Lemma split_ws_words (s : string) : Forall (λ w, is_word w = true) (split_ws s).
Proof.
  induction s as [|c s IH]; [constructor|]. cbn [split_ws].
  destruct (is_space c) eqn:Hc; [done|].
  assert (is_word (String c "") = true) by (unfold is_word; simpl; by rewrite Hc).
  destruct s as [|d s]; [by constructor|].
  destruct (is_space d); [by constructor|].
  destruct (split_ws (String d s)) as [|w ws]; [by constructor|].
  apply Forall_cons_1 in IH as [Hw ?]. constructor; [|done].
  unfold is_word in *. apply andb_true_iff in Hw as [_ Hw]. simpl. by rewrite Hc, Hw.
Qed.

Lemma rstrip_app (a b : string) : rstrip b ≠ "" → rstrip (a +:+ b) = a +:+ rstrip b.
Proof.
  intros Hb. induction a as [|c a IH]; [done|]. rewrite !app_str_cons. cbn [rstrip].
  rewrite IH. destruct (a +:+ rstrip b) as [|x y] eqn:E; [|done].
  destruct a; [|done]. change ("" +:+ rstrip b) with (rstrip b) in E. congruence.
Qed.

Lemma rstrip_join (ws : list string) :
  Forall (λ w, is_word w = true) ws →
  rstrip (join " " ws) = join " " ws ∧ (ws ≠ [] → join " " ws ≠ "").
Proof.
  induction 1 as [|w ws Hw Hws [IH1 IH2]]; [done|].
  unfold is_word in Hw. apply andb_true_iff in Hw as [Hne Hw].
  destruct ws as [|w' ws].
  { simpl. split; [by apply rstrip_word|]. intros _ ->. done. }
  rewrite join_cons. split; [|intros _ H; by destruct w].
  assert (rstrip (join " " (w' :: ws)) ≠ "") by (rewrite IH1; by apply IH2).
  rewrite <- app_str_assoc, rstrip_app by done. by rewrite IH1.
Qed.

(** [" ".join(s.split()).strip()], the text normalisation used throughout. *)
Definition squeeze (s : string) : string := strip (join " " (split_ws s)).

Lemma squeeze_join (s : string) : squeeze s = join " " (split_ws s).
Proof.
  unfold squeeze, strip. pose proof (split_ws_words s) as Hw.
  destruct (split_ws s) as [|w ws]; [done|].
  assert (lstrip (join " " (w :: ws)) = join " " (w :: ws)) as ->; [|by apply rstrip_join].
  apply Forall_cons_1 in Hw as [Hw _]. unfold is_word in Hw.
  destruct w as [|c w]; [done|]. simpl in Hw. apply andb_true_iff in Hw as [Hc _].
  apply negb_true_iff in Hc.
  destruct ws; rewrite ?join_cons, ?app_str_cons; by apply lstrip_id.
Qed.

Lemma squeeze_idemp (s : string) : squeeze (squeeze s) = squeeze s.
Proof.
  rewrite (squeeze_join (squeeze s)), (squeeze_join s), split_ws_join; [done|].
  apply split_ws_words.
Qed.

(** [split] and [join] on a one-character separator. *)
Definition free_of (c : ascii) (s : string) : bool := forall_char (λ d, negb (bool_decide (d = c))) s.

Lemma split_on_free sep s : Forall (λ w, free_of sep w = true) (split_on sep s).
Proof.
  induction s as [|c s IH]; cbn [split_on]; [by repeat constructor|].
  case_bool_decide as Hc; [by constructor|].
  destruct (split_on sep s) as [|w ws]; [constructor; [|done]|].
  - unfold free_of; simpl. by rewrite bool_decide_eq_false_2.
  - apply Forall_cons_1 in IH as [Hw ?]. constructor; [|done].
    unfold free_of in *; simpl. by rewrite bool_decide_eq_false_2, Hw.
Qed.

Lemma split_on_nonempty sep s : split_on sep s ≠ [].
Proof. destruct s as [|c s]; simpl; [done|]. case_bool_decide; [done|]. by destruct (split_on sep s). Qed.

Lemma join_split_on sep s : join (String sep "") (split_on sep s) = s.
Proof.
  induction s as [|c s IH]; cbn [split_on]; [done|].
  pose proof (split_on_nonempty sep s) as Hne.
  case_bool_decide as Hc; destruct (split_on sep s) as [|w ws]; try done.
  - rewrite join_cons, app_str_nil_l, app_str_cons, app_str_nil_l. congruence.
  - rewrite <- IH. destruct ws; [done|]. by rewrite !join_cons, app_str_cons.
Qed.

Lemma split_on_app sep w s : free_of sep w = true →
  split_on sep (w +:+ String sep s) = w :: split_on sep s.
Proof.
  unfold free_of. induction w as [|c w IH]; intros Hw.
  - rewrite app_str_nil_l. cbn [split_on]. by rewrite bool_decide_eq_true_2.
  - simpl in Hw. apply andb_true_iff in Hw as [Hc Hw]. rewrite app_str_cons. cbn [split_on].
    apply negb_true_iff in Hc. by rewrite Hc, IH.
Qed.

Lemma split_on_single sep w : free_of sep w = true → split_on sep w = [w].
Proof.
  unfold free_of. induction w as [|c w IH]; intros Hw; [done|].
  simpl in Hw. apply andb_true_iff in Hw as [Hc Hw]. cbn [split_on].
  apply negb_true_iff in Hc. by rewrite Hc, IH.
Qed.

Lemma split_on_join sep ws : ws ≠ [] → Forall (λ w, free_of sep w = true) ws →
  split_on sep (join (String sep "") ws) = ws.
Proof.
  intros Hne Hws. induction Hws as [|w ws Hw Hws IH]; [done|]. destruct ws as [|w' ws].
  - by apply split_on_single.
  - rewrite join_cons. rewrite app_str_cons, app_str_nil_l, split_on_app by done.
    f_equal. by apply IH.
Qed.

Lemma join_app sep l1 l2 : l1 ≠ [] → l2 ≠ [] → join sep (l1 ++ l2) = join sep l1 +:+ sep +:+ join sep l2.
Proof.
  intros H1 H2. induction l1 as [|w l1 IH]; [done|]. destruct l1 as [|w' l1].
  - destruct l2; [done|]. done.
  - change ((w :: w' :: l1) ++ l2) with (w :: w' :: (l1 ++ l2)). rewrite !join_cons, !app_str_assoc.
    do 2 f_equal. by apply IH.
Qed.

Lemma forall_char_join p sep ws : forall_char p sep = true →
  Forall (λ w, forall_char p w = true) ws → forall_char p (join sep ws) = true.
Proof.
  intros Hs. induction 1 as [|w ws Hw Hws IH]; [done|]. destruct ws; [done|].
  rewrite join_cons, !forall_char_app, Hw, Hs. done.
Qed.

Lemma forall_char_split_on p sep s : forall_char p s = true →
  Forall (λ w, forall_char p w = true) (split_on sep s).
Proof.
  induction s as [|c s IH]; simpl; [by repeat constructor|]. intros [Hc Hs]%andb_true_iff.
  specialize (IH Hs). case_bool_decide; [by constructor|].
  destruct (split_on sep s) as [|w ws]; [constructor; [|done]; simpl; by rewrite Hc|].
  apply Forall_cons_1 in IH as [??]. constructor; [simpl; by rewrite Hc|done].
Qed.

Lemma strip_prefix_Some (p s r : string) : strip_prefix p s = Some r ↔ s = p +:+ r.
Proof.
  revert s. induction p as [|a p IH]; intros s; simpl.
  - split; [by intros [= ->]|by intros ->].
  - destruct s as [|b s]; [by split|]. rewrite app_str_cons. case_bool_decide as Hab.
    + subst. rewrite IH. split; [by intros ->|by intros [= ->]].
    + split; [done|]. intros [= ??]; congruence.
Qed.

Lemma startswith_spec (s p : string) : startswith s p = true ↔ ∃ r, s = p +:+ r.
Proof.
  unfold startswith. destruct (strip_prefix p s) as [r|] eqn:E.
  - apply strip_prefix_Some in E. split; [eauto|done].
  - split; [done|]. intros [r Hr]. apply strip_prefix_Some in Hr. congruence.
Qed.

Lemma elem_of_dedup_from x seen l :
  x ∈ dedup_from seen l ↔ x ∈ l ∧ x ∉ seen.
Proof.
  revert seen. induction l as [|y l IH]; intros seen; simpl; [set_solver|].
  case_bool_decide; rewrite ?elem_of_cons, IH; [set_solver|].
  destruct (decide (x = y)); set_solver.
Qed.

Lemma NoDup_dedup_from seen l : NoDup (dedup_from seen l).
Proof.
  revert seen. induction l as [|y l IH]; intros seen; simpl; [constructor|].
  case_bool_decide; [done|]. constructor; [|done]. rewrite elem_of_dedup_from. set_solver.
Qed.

* * *

## Work task
Only lines containing "startswith" belong in the answer; copy every such line from the records.

## Written solution
Lemma startswith_spec (s p : string) : startswith s p = true ↔ ∃ r, s = p +:+ r.
  unfold startswith. destruct (strip_prefix p s) as [r|] eqn:E.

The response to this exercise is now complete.